– by Dominican friar Peter Murnane

Archive for the ‘Religion-politics,’ Category

Why are truth-speakers persecuted?    

Sunday 11A             18th June 2023

[Matthew 10:1-20]

The gospel assigned for this Sunday shows us Jesus deeply moved by people’s suffering, and selecting twelve followers to send to help them. At first they go to local towns, but at the end of Matthew’s gospel their mission will be extended to the whole world. These messengers are given powers to heal the sick, cast out demons and even to raise the dead. Peter is recorded as giving this unusual assistance to the recently deceased Tabitha, (Acts 9:36-42), just as Jesus himself had revived Jairus’ daughter (Luke 8:42ff); a youth at Nain (Luke 7:11-17) and his friend Lazarus (John 11). Unless we have been deceived by materialism and are blind to all evidence, we will know that such healing powers do exist. The apostles would have been welcomed into villages with joy and gratitude, for in first-century Palestine poverty was extreme and diseases like leprosy were a life-sentence.

But this text raises a question: why did Jesus need to warn his messengers that they will sometimes be violently opposed, flogged and even killed? “Be prepared for people to hand you over to assemblies and scourge you in their synagogues… you will be dragged before governors and kings…” (Matthew 10:9-18)

We can find the answer in many places throughout history. For example nineteen centuries later, the states of Alabama, Georgia, Louisiana and others had passed laws prohibiting slaves from learning to read and write. Anyone who dared teach them could be heavily fined or jailed for up to a year. The unfortunate Black learner would have an index finger cut off or be whipped. Slave-owners wrote such cruel laws because slaves who could read might learn about the world beyond their prison-plantation, and gain a little more power against those who otherwise had total control over them. They might even join with others to revolt.

We are all tempted, by selfish greed and lust, to dominate and control others even in small ways. But Jesus announced the kingdom of God, and brought it about. God’s love for all people now empowers us to overcome  domination. Every exploited person who seeks justice and equality is blessed by God. “Blessed are the poor… who hunger for righteousness” (Matthew 5:3-11)

We might wonder why some of Jesus’ words are omitted from the Sunday readings: his instructions that the apostles should be poor like those they are helping; and the grim warning that in announcing the kingdom they will be strongly opposed (Matthew 10:9-10, 17-18)?
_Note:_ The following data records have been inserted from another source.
(** C11. [thread_create], for an identifier that may be given to a user thread and
    while a block is free: a fresh block is initialised with the identifier, inserted
    in the map and linked as the last child of the caller, the rest of the tree is as
    before, and the invariant of the dispatcher holds again. *)
Theorem thread_create_adds_child (s : thrstate) (ents : list (Z * Z)) (f : forest) (globalid utcb : Z)
    (Hinv : tree_inv s ents f) (Hc : caller s ∈ preorder f) (Hid : creatable globalid = true)
    (Hroom : (length ents < Z.to_nat CONFIG_MAX_THREADS)%nat)
    (Hutcb : utcb <> NULL -> is_Some (utcbs s !! utcb)) :
  exists thr s' r t, thread_create globalid utcb s = Done (thr, s') /\ (thr ∉ ents.*1) /\
    tree_inv s' (insert_at r (thr, GLOBALID_TO_TID globalid) ents) (add_child (caller s) thr f) /\
    preorder (add_child (caller s) thr f) ≡ₚ thr :: preorder f /\
    tcbs s' !! thr = Some t /\ t_globalid t = globalid /\ t_utcb t = utcb /\ t_state t = T_INACTIVE /\
    t_localid t = child_localid (tcbs s) (fkids (caller s) f).
Proof.
  destruct (thread_create_ok s ents f globalid utcb Hinv Hc Hid Hroom Hutcb)
    as (thr & s' & r & t & Hr & Hn & Hi & Ht & Hl & Hg & Hu & Hs & _).
  exists thr, s', r, t. repeat (split; [done|]). split; [apply preorder_add_child; [apply Hinv|done]|done].
Qed.

Lemma thread_create_adds_child_witness :
  exists s p thr s' r, thread_create 4194304 0 s = Done (thr, s') /\
    tree_inv s' (insert_at r (thr, 256) [(p, 2)]) (FCons p (FCons thr FNil FNil) FNil).
Proof.
  destruct tree_inv_first as (s & p & Hi & Hc & Hu & Ht).
  destruct (thread_create_adds_child s [(p, 2)] (FCons p FNil FNil) 4194304 0 Hi)
    as (thr & s' & r & t & Hr & _ & Hi' & _).
  - rewrite Hc. left.
  - reflexivity.
  - apply Nat.ltb_lt. reflexivity.
  - done.
  - exists s, p, thr, s', r. split; [done|].
    unfold add_child in Hi'. rewrite Hc in Hi'. cbn [fkids fgraft] in Hi'. by rewrite Z.eqb_refl in Hi'.
Defined.

(** [thread_create] refuses the identifiers of the kernel and the wild cards:
    the caller gets the error code and [NULL], and nothing else changes. *)
Theorem thread_create_reserved (s : thrstate) (globalid utcb : Z) (t : tcb) (u : Thread.utcb)
    (Hid : creatable globalid = false) (Hc : caller s <> NULL) (Ht : tcbs s !! caller s = Some t)
    (Hutcb : t_utcb t <> NULL) (Hu : utcbs s !! t_utcb t = Some u) :
  thread_create globalid utcb s =
  Done (NULL, set_utcbs (<[t_utcb t := with_u_error UE_TC_NOT_AVAILABLE u]> (utcbs s)) s).
Proof.
  unfold thread_create. rewrite (bind_Done (gets caller) _ _ _ _ eq_refl).
  apply negb_false_iff in Hid. rewrite Hid. rewrite (proj2 (Z.eqb_neq (caller s) NULL)) by done.
  change (assert (negb false)) with (mret tt : M thrstate unit). rewrite (bind_Done (mret tt) _ _ _ _ eq_refl).
  by rewrite (bind_Done _ _ _ _ _ (set_caller_error_ok _ _ _ _ Hc Ht Hutcb Hu)).
Qed.

(** A caller 100 with its user thread control block at 500. *)
Definition caller_example : thrstate :=
  set_caller 100 (set_utcbs {[500 := mk_utcb 0 0 0 0 0 0 0 0 0 0 0 0 [] []]}
    (set_tcbs {[100 := with_utcb 500 zero_tcb]} (reset_thr 4096))).

Lemma thread_create_reserved_witness :
  exists s', thread_create 16384 0 caller_example = Done (NULL, s') /\
    u_error_code <$> utcbs s' !! 500 = Some UE_TC_NOT_AVAILABLE.
Proof.
  rewrite (thread_create_reserved caller_example 16384 0 (with_utcb 500 zero_tcb)
    (mk_utcb 0 0 0 0 0 0 0 0 0 0 0 0 [] [])); [|reflexivity|done|reflexivity|done|reflexivity].
  eexists. split; [done|]. reflexivity.
Defined.

(** With every block in use, [thread_create] does not return [NULL] as its
    error path means to: it reports the error and then writes through the null
    pointer [thread_init] returned. *)
Theorem thread_create_table_full_faults (s : thrstate) (globalid utcb : Z) (t : tcb) (u : Thread.utcb)
    (Hfull : ktable_alloc (thread_table s) = Done (NULL, thread_table s)) (Hnull : tcbs s !! NULL = None)
    (Hid : creatable globalid = true) (Hc : caller s <> NULL) (Ht : tcbs s !! caller s = Some t)
    (Hutcb : t_utcb t <> NULL) (Hu : utcbs s !! t_utcb t = Some u) :
  thread_create globalid utcb s = Fault.
Proof.
  unfold thread_create. rewrite (bind_Done (gets caller) _ _ _ _ eq_refl).
  apply negb_true_iff in Hid. rewrite Hid. rewrite (proj2 (Z.eqb_neq (caller s) NULL)) by done.
  change (assert (negb false)) with (mret tt : M thrstate unit). rewrite (bind_Done (mret tt) _ _ _ _ eq_refl).
  rewrite (bind_Done (thread_init globalid utcb) _ s NULL
    (set_utcbs (<[t_utcb t := with_u_error UE_OUT_OF_MEM u]> (utcbs s)) s)).
  - unfold upd_tcb, mbind, M_bind. cbn [tcbs set_utcbs]. by rewrite Hnull.
  - unfold thread_init, in_thread_table, zoom, mbind, M_bind. rewrite Hfull, Z.eqb_refl.
    replace (set_thread_table (thread_table s) s) with s by (by destruct s).
    by rewrite (set_caller_error_ok _ _ _ _ Hc Ht Hutcb Hu).
Qed.

Lemma thread_create_table_full_faults_witness :
  thread_create 4194304 0
    (set_thread_table (mk_ktable (4294967295 :: replicate 31 0) 4096 32 88) caller_example) = Fault.
Proof.
  apply (thread_create_table_full_faults _ _ _ (with_utcb 500 zero_tcb) (mk_utcb 0 0 0 0 0 0 0 0 0 0 0 0 [] []));
    reflexivity || discriminate.
Defined.

(** C10. [thread_destroy] of a thread [thr] that is a child of [q], by a caller outside
    the tree of [thr]: the thread is removed from the map, from the tree and from the
    table of threads, its children become the first children of the caller, every
    other thread keeps its place, and the invariant of the dispatcher holds again. *)
Theorem thread_destroy_removes (s : thrstate) (ents : list (Z * Z)) (f : forest) (i : nat)
    (thr tid q : Z) (pre tk tr : forest)
    (Hinv : tree_inv s ents f) (Hord : ordered Z.lt ents.*2) (Hi : ents !! i = Some (thr, tid))
    (Hq : q ∈ preorder f) (Hk : fkids q f = fapp pre (FCons thr tk tr))
    (Hc : caller s ∈ preorder f) (Hout : caller s ∉ thr :: preorder tk) :
  exists s', thread_destroy thr s = Done (tt, s') /\
    tree_inv s' (delete i ents) (del_child (caller s) q pre tk tr f) /\
    thr :: preorder (del_child (caller s) q pre tk tr f) ≡ₚ preorder f /\
    (thr ∉ kt_live (thread_table s')).
Proof. by apply thread_destroy_ok with tid. Qed.

Lemma thread_destroy_removes_witness :
  exists s s' p thr r, tree_inv s (insert_at r (thr, 256) [(p, 2)]) (FCons p (FCons thr FNil FNil) FNil) /\
    thread_destroy thr s = Done (tt, s') /\ (thr ∉ kt_live (thread_table s')).
Proof.
  destruct tree_inv_first as (s & p & Hi & Hc & Hu & Ht).
  destruct (thread_create_ok s [(p, 2)] (FCons p FNil FNil) 4194304 0 Hi)
    as (thr & s1 & r & t & Hr & Hfresh & Hi' & Ht' & _ & _ & _ & _ & Hc' & _).
  { rewrite Hc. left. } { reflexivity. } { apply Nat.ltb_lt. reflexivity. } { done. }
  unfold add_child in Hi'. rewrite Hc in *. cbn [fkids fgraft] in Hi'. rewrite Z.eqb_refl in Hi'.
  pose proof (mr_order _ _ (ti_map _ _ (tri_inv _ _ _ Hi'))) as Hord.
  assert (Hne : thr <> p) by (intros ->; apply Hfresh; left).
  assert (El : insert_at r (thr, 256) [(p, 2)] = [(p, 2); (thr, 256)]).
  { destruct r as [|r]; [|by destruct r].
    specialize (Hord 0%nat 1%nat 256 2 (Nat.lt_0_1) eq_refl eq_refl). lia. }
  destruct (thread_destroy_removes s1 [(p, 2); (thr, 256)] (FCons p (FCons thr FNil FNil) FNil) 1 thr 256 p
    FNil FNil FNil) as (s' & Hd & _ & _ & Hfree).
  - by rewrite <- El.
  - intros [|[|a]] [|[|b]] x y Hab; simpl; intros; simplify_eq; lia || done.
  - done.
  - left.
  - cbn [fkids]. by rewrite Z.eqb_refl.
  - rewrite Hc'. left.
  - rewrite Hc'. intros [E|?%not_elem_of_nil]%elem_of_cons; congruence.
  - by exists s1, s', p, thr, r.
Defined.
Could this be another example of the church having lost its way in the centuries after Jesus? Did its leaders forgot that they were meant to be poor and suffer hardship in teaching God’s kingdom of equality? Is it because church leaders, around the fourth century, became wealthy and set up a very unequal hierarchy, imagining that the institution they lead is the perfect kingdom of God?
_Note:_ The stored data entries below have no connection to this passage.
(* ===== verification/Ktimer.v ===== *)
(** * The kernel timer

    Models [kernel/ktimer.c], [include/ktimer.h] and [platform/stm32f4/systick.c]:
    the tick counter, the queue of timer events, in which an event holds the number
    of ticks between its predecessor and itself, the dispatch of events and the
    tickless sleep.

    Events live in the static array behind [ktimer_event_table]; [kevents] is keyed
    by their addresses.  [long] is 32 bits wide: the locals [etime] and [delta] of
    [ktimer_event_schedule] are kept as the signed values [s32]. *)

From S2P Require Import Prelude Ktable Thread ThreadMap Softirq.

(** ** [platform/stm32f4/systick.c] *)

Record systick := mk_systick {
  SYSTICK_RELOAD : Z;
  SYSTICK_VAL : Z;
  SYSTICK_CTL : Z;
}.

Definition SYSTICK_MAXRELOAD : Z := 16777215.

(** [SYSTICK_RELOAD] has 24 bits.  A write to [SYSTICK_VAL] clears it, and the counter is loaded
    at the first clock after that, before the second write of [SYSTICK_RELOAD]. *)
Definition init_systick (tick_reload tick_next_reload : Z) : M systick unit := modify (fun _ =>
  let reload := (tick_reload -w 1) mod 16777216 in
  mk_systick (if truth tick_next_reload then (tick_next_reload -w 1) mod 16777216 else reload) reload 7).
Definition systick_disable : M systick unit := modify (fun r =>
  mk_systick (SYSTICK_RELOAD r) (SYSTICK_VAL r) 0).
Definition systick_now : M systick Z := gets SYSTICK_VAL.
Definition systick_flag_count : M systick Z := gets (fun r =>
  Z.shiftr (Z.land (SYSTICK_CTL r) (Z.shiftl 1 16)) 16).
Today many followers of Jesus are persecuted and killed for defending the rights of the poor against those who would steal their land or ravage it by industrial pollution. But church leaders, sadly, are often in the other camp. Bishops who lead the institution often sympathise with dictators and join with governments and corporations who crush the poor.
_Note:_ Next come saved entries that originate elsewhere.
(** Inserting a chain of pages, whose last is [z], into the sorted list [l]. *)
Lemma insert_chain_ok as_ a l c z s (C := c ++ [z]) :
  ases s !! as_ = Some a -> as_seg (fpages s) (as_first a) l NULL -> sorted_by (fpages s) l ->
  as_seg (fpages s) (head_of C) C NULL -> NoDup (l ++ C) ->
  exists l1 l2 s' a', l = l1 ++ l2 /\
    insert_fpage_chain_to_as as_ (head_of C) z s = Done (tt, s') /\
    Forall (fun x => base_of (fpages s) x <= base_of (fpages s) z) l1 /\
    Forall (fun x => base_of (fpages s) z < base_of (fpages s) x) l2 /\
    ases s' !! as_ = Some a' /\ as_seg (fpages s') (as_first a') (l1 ++ C ++ l2) NULL /\
    (forall x, base_of (fpages s') x = base_of (fpages s) x) /\
    (forall x, x ∉ l ++ C -> fpages s' !! x = fpages s !! x).
Proof.
  intros Ha Hl Hsort HC Hnd. apply NoDup_app in Hnd as (Hndl & Hdis & HndC).
  assert (Hzc : z ∉ c) by (intros Hz; apply NoDup_app in HndC as (_ & Hd & _); apply (Hd z Hz); left).
  assert (Hz : z ∈ C) by (apply elem_of_app; right; left).
  destruct (as_seg_lookup _ _ _ _ z HC Hz) as [Hzn [zf Hzf]].
  assert (Hbz : base_of (fpages s) z = fp_base zf) by (unfold base_of; by rewrite Hzf).
  unfold insert_fpage_chain_to_as. rewrite (bind_Done _ _ _ a s) by (unfold get_as; by rewrite Ha).
  destruct l as [|fp rest].
  { simpl in Hl. rewrite Hl, Z.eqb_refl. unfold upd_as. rewrite Ha. exists [], [].
    eexists _, (with_first (head_of C) a). split; [done|]. split; [done|]. split; [constructor|]. split; [constructor|].
    cbn [ases fpages set_ases]. split; [apply lookup_insert_eq|]. split; [by rewrite app_nil_l, app_nil_r|]. done. }
  pose proof Hl as (Ef & Hfn & f & Hf & _). rewrite Ef, (proj2 (Z.eqb_neq fp NULL)) by done.
  rewrite (bind_Done _ _ _ _ _ (get_fp_ok _ _ _ Hzf)), (bind_Done _ _ _ _ _ (get_fp_ok _ _ _ Hf)).
  assert (Hbf : base_of (fpages s) fp = fp_base f) by (unfold base_of; by rewrite Hf).
  assert (HCl : forall x, x ∈ C -> x ∉ fp :: rest) by (intros x Hx Hx'; by apply (Hdis x)).
  destruct (Z.ltb_spec (fp_base zf) (fp_base f)) as [Hlt|Hge].
  - rewrite (bind_Done _ _ _ _ _ (upd_fp_ok _ _ _ _ Hzf)). unfold upd_as. cbn [ases set_fpages]. rewrite Ha.
    exists [], (fp :: rest). eexists _, (with_first (head_of C) a). split; [done|]. split; [done|]. split; [constructor|].
    split; [apply sorted_head_above; [done|lia]|]. cbn [ases fpages set_ases set_fpages].
    split; [apply lookup_insert_eq|]. split; [|split].
    + rewrite app_nil_l. apply as_seg_app. exists fp. split.
      * by eapply as_seg_relink.
      * rewrite Ef in Hl. eapply as_seg_frame; [done|]. intros x Hx. apply lookup_insert_ne. intros ->. by apply (HCl x).
    + intros x. by apply base_of_upd.
    + intros x Hx. apply lookup_insert_ne. intros ->. apply Hx. apply elem_of_app. by right.
  - rewrite (bind_Done (gets fp_fuel) _ _ _ _ eq_refl). rewrite Ef in Hl.
    pose proof (as_seg_length _ _ _ _ Hl Hndl) as Hlen. simpl in Hlen.
    destruct (insert_place_ok (fp_fuel s) z zf fp rest s Hl Hzf) as (r1 & r2 & p & pre & -> & Ep & Hr1 & Hr2);
      [unfold fp_fuel; lia|].
    assert (Hpl : p ∈ fp :: r1) by (rewrite Ep; apply elem_of_app; right; left).
    assert (Hpin : p ∈ fp :: r1 ++ r2) by (rewrite app_comm_cons; apply elem_of_app; by left).
    assert (Hpz : p <> z) by (intros ->; by apply (HCl z)).
    destruct (as_seg_lookup _ _ _ _ p Hl Hpin) as [_ [pf Hpf]].
    rewrite app_comm_cons, Ep in Hl. rewrite app_comm_cons, Ep in Hndl.
    pose proof Hl as (q & Hl1 & Hl2)%as_seg_app.
    assert (Hndp : p ∉ pre). { apply NoDup_app in Hndl as (Hndl & _ & _). apply NoDup_app in Hndl as (_ & Hd & _).
      intros Hp. apply (Hd p Hp). left. }
    exists (pre ++ [p]), r2. rewrite app_comm_cons, Ep.
    assert (Hle1 : Forall (fun x => base_of (fpages s) x <= base_of (fpages s) z) (pre ++ [p])).
    { rewrite <- Ep. constructor; [lia|]. by rewrite Hbz. }
    destruct r2 as [|y r2].
    + rewrite (bind_Done _ _ _ _ _ Hr2), (upd_fp_ok _ _ _ _ Hpf). eexists _, a. split; [done|]. split; [done|].
      split; [done|]. split; [constructor|]. cbn [ases fpages set_fpages]. split; [done|]. split; [|split].
      * rewrite Ef, app_nil_r. apply as_seg_app. exists (head_of C). split; [by eapply as_seg_relink|].
        eapply as_seg_frame; [done|]. intros x Hx. apply lookup_insert_ne. intros ->. by apply (HCl x).
      * intros x. by apply base_of_upd.
      * intros x Hx. apply lookup_insert_ne. intros ->. apply Hx. rewrite app_nil_r. apply elem_of_app. left. by rewrite <- Ep.
    + destruct Hr2 as [Hb Hr2]. rewrite (bind_Done _ _ _ _ _ Hr2).
      set (h1 := <[z := with_as_next y zf]> (fpages s)) in *.
      assert (Hpf1 : h1 !! p = Some pf) by (unfold h1; by rewrite lookup_insert_ne).
      rewrite (upd_fp_ok p _ pf (set_fpages h1 s) Hpf1). eexists _, a. split; [done|]. split; [done|].
      split; [done|]. split; [apply sorted_head_above; [|lia]|].
      { rewrite app_comm_cons in Hsort. by apply sorted_app_r in Hsort. }
      cbn [ases fpages set_fpages]. split; [done|].
      assert (Hy : q = y) by (by destruct Hl2 as [-> _]). subst q.
      split; [|split].
      * rewrite Ef. apply as_seg_app. exists (head_of C). split.
        -- eapply as_seg_relink; [|done|done]. eapply as_seg_frame; [done|]. intros x Hx. apply lookup_insert_ne.
           intros ->. apply (HCl x Hz). rewrite app_comm_cons, Ep. apply elem_of_app. by left.
        -- apply as_seg_app. exists y. split.
           ++ eapply as_seg_frame; [by eapply as_seg_relink|]. intros x Hx. apply lookup_insert_ne.
              intros ->. by apply (HCl x).
           ++ eapply as_seg_frame; [done|]. intros x Hx. unfold h1. rewrite !lookup_insert_ne; [done| |].
              ** intros ->. apply (HCl x Hz). rewrite app_comm_cons, Ep. apply elem_of_app. by right.
              ** intros ->. apply NoDup_app in Hndl as (_ & Hd & _). apply (Hd x); [apply elem_of_app; right; left|done].
      * intros x. rewrite base_of_upd by done. by apply base_of_upd.
      * intros x Hx. unfold h1. rewrite !lookup_insert_ne; [done| |].
        -- intros ->. apply Hx. apply elem_of_app. by right.
        -- intros ->. apply Hx. apply elem_of_app. left. apply elem_of_app. left. by rewrite <- Ep.
Qed.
When slavery was socially acceptable, some bishops and religious orders themselves owned slaves. Today church leaders often put property and investments above the needs and rights of the poor, particularly by failing to compensate children sexually abused by church leaders. Should not the church challenge governments about their cruel treatment of refugees and prophetic whistle-blowers, or obscene military spending? Where is their study or crusade to find and change the reasons why most people are kept in poverty, even in wealthy countries?

Some Christians hide behind the absurd slogan that we must not mix religion and politics, but Jesus’ basic teaching is that God is centrally concerned with the poor. Jesus identifies the most wretched with himself (Matthew 25: 34 ff). Is it surprising that he warned his disciples that they would be opposed and flogged in religious establishments which ought to be calling for equality and justice?